When I was in junior high, I decided to try out for the volleyball team. I had never played the sport, I didn’t know the rules, and I definitely lacked the equipment necessary to “look the part.” After a three-day effort, I learned that did not make the team. The next fall, when I was a ninth grader, I decided to try again. I had a better idea of what to expect, I borrowed special volleyball shoes and kneepads from a neighbor, and I spent the week before tryouts practicing in my back yard with anyone who offered to help. I stayed up late, woke up early, and did my best to master the game of volleyball in seven days. Although I hadn’t put forth much effort over the course of year, I had improved and was determined to make the team. After three days of try-outs, I missed the cut for the second time.

There was something about the sport of volleyball that was contagious. Although I had failed to make the team the two previous years, I was determined to try out one more time. Over my ninth grade year, I spent countless hours in my backyard working on my passing, setting, and hitting. I went to junior varsity and varsity volleyball games.
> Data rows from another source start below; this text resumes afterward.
Lemma invalidate_forgets n (c : @metadataCache (list dirEntry) fileInfo) : forgotten n (invalidate n c).
Proof.
  intros t. unfold getStatInfo, getDirEntries, invalidate.
  rewrite getParentPath_eq. destruct (c_enabled c) eqn:E; simpl; rewrite ?E; simpl; [|done]. rewrite lookup_delete_eq.
  assert (∀ k, delete (parent_dir n) (delete n (c_dirCache c)) !! k = None ∨ (k ≠ n ∧ k ≠ parent_dir n)) as Hd.
  { intros k. destruct (decide (k = parent_dir n)) as [->|]; [left; apply lookup_delete_eq|].
    destruct (decide (k = n)) as [->|]; [|by right]. left. by rewrite lookup_delete_ne, lookup_delete_eq by done. }
  split_and!; (destruct (_ =? 0); [done|]); [done|..].
  - destruct (Hd n) as [->|[? _]]; done.
  - destruct (Hd (parent_dir n)) as [->|[_ ?]]; done.
Qed.

Lemma invalidate_keeps_forgotten n m (c : @metadataCache (list dirEntry) fileInfo) :
  forgotten n c → forgotten n (invalidate m c).
Proof.
  assert (∀ A (k : gostring) (mm : gmap gostring A) x, mm !! x = None → delete k mm !! x = None) as Hdel.
  { intros A k mm x Hx. destruct (decide (x = k)) as [->|]; [apply lookup_delete_eq|by rewrite lookup_delete_ne]. }
  intros Hf t. specialize (Hf t). unfold getStatInfo, getDirEntries, invalidate in *.
  destruct (c_enabled c) eqn:E; simpl in *; rewrite ?E in *; simpl in *; [|done].
  destruct Hf as (H1 & H2 & H3). split_and!.
  - destruct (StatCacheTTL _ =? 0); [done|]. destruct (decide (n = m)) as [->|]; [by rewrite lookup_delete_eq|].
    by rewrite lookup_delete_ne.
  - destruct (DirCacheTTL _ =? 0); [done|]. destruct (delete _ _ !! n) as [[]|] eqn:El; [|done].
    apply lookup_delete_Some in El as [_ El]. apply lookup_delete_Some in El as [_ El]. by rewrite El in H2.
  - destruct (DirCacheTTL _ =? 0); [done|]. destruct (delete _ _ !! parent_dir n) as [[]|] eqn:El; [|done].
    apply lookup_delete_Some in El as [_ El]. apply lookup_delete_Some in El as [_ El]. by rewrite El in H3.
Qed.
I made appointments with the varsity coach and talked to her about summer camps. I registered for two volleyball camps and gave full effort at both. As I tenth grader, I walked into try-outs with only one thing on my mind. I was going to make the team. And I did.

Due to my parents unwavering support in my early years, I had rarely known the sting of failure. They had provided so much for my maturation that I rarely needed to make sacrifices to get what I wanted. In many aspects, they were the ones who had made the major sacrifices. The experience of making the volleyball team after two rejections is an essential piece of my story. I learned about the importance of hard work and focused effort and began to develop a spirit of perseverance. Before making the team, I had viewed failure as a negative thing (my parents had done all that they could to ensure that I succeeded), but through this experience, I gained a deeper perspective concerning trials, struggles, and failures. After three years playing varsity volleyball under the guidance of Coach Marcia Ward, I had been profoundly impacted. While she instilled the drive to pursue excellence with integrity, she also insisted that I make sacrifices and set high standards for myself and others.

Similar to my parents, Marcia had the unique ability to provide unconditional love and support, but she did so in a tough and demanding way. Not only did she expect the best from others and herself, but she also helped her players pursue high standards of excellence with a focus on integrity. With unwavering expectations, Marcia was passionate about doing the work necessary for success, whether that was defined as winning the match or leaving every ounce of effort on the court. She was a coach who helped me define the type of leader I would become in my adult years – someone who possesses elevated expectations, a strong work-ethic, and the ability to lead a diverse group of people toward a common goal. Marcia played an integral role in helping me work through failure to realize that nothing is worth achieving unless it is pursued with excellence and integrity.

If, on my best days, I am half the teacher and coach Marcia Ward was, I have made something of myself.